What most people told him, said Logan, is there “is some leadership deficit” currently in Oakland City Hall. He determined the race on the November 2024 ballot for the council seat was an “opportunity to help” the city he has called home for a decade.
“People are really unhappy with the direction of the city,” said Logan, who bought his home three years ago with his husband, Jeff Clare, an environmental attorney. “After talking to people about the experiences they had during COVID, when I was one of the city’s emergency directors, a lot of people are responsive to, and I would say supportive of, what I can bring to the table.”
Logan, who had served as former Oakland mayor Libby Schaaf’s policy director of mobility and interagency relations, oversaw setting up the city’s first COVID testing sites. He was also responsible for its slow streets program launched during the pandemic.
“A lot of people remember, and frankly miss, the programs I put together during the pandemic and are looking for that type of leadership,” Logan said.
He left his city job in December 2021, as Schaaf was entering her last year in office due to term limits, to become a partner at Lighthouse Public Affairs. Last November, he joined Progress Public Affairs. As a first-time candidate for public office, Logan is largely focused on his campaign though he is consulting part-time for his firm.
The San Diego native had moved to the Bay Area after graduating from Occidental College in 2011 with a B.A. in urban and environmental studies to attend graduate school at UC Berkeley. While interning with the city of Berkeley as a transportation planner, Logan earned his master’s degree in city planning, transportation planning, and urban design. After graduating in 2013, he landed a job with a design firm and was then hired by the San Francisco County Transportation Authority in late 2016 as a senior transportation planner.
“Having worked as a city planner for so many years, I try to place myself wherever the need is and what my set of skills can help,” Logan said when asked about why he had chosen to enter a race against an incumbent.
In an emailed reply Monday, Fife told the B.A.R. she is running for reelection to a second four-year term. She noted she had filed all of her paperwork to do so but has yet to officially launch her campaign.
“I will announce once I get some extended family affairs in order,” said Fife, one of the more progressive members of the council who was a co-founder of the affordable housing advocacy group Moms for Housing.
After the latest redistricting process, the District 3 seat now includes West Oakland, the city’s port, most of Jack London Square, Old Oakland, and parts of downtown, Adams Point, and areas west of Lake Merritt.
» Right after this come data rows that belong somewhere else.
(** The request to the messaging API (lines 61-65). *)
Definition approval_request (token : jsstring) (body : value) : out_request :=
  {| rq_url := js "https://api.telegram.org/bot" ++ token
               ++ js "/answerPreCheckoutQuery";
     rq_method := js "POST";
     rq_headers := [content_type_json];
     rq_body := JSON_stringify body |}.

(** The request to the Python handler (lines 78-85). *)
Definition forward_request (req : request) (update : value) : out_request :=
  {| rq_url := js "https://"
               ++ or_str (req_host req) (js "careeraibot.vercel.app")
               ++ js "/api/webhook-handler";
     rq_method := js "POST";
     rq_headers := [content_type_json];
     rq_body := JSON_stringify update |}.

(** [process.env.BOT_TOKEN || ''] (line 54) *)
Definition token_of (w : world) : jsstring :=
  or_str (env_BOT_TOKEN w) (js "").

(** Lines 53-74: the [if (pq)] branch. *)
Definition answer_pre_checkout (pq : value) : M unit :=
  pq_id <- prop pq (js "id") ;;
  emit (Console Log (js "[WEBHOOK_JS] pre_checkout_query received, pq_id=")) ;;
  token <- ask token_of ;;
  raw <- prop pq (js "invoice_payload") ;;
  payload <- trim_of (js_or raw (VStr (js ""))) ;;
  let ok := JsString.startsWith payload (js "premium_") in
  let body := approval_body pq_id ok in
  try_catch
    (r <- fetch (approval_request token body) ;;
     if r_ok r then
       emit (Console Log (js "[WEBHOOK_JS] answerPreCheckoutQuery ok=true sent"))
     else
       _ <- text r ;;
       emit (Console Warn (js "[WEBHOOK_JS] answerPreCheckoutQuery")))
    (fun _ =>
       emit (Console Error (js "[WEBHOOK_JS] answerPreCheckoutQuery error"))) ;;
  emit (ResStatus 200) ;;
  emit (ResJson ok_true).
“It is a big district with lots of different people, lots of different homes, and lots of different businesses,” said Logan, who has lived in several of its neighborhoods over the last 10 years.
Logan announced his candidacy October 26 to be elected as the East Bay city’s first African American LGBTQ leader to serve on the council and the third male out councilmember of color. The last was Abel Guillén, who identifies as two spirit and lost his 2018 reelection bid for the District 2 council seat to Nikki Fortunato Bas, now council president.
Port of Oakland Executive Director Danny Wan was the first openly gay man to serve on the Oakland City Council when he was appointed in 2000. Currently, there are two out women on the council, queer District 4 Councilmember Janani Ramachandran and lesbian at-large Councilmember Rebecca Kaplan, who is up for reelection next fall.
“One of the main reasons I chose to live in Oakland is I felt really represented and it continues to represent the intersections of my identity being both a Black and a gay man in California,” said Logan, who said he was bullied as a kid. “It is something so dear to me and it is really wonderful to have the feeling that my identity is celebrated.”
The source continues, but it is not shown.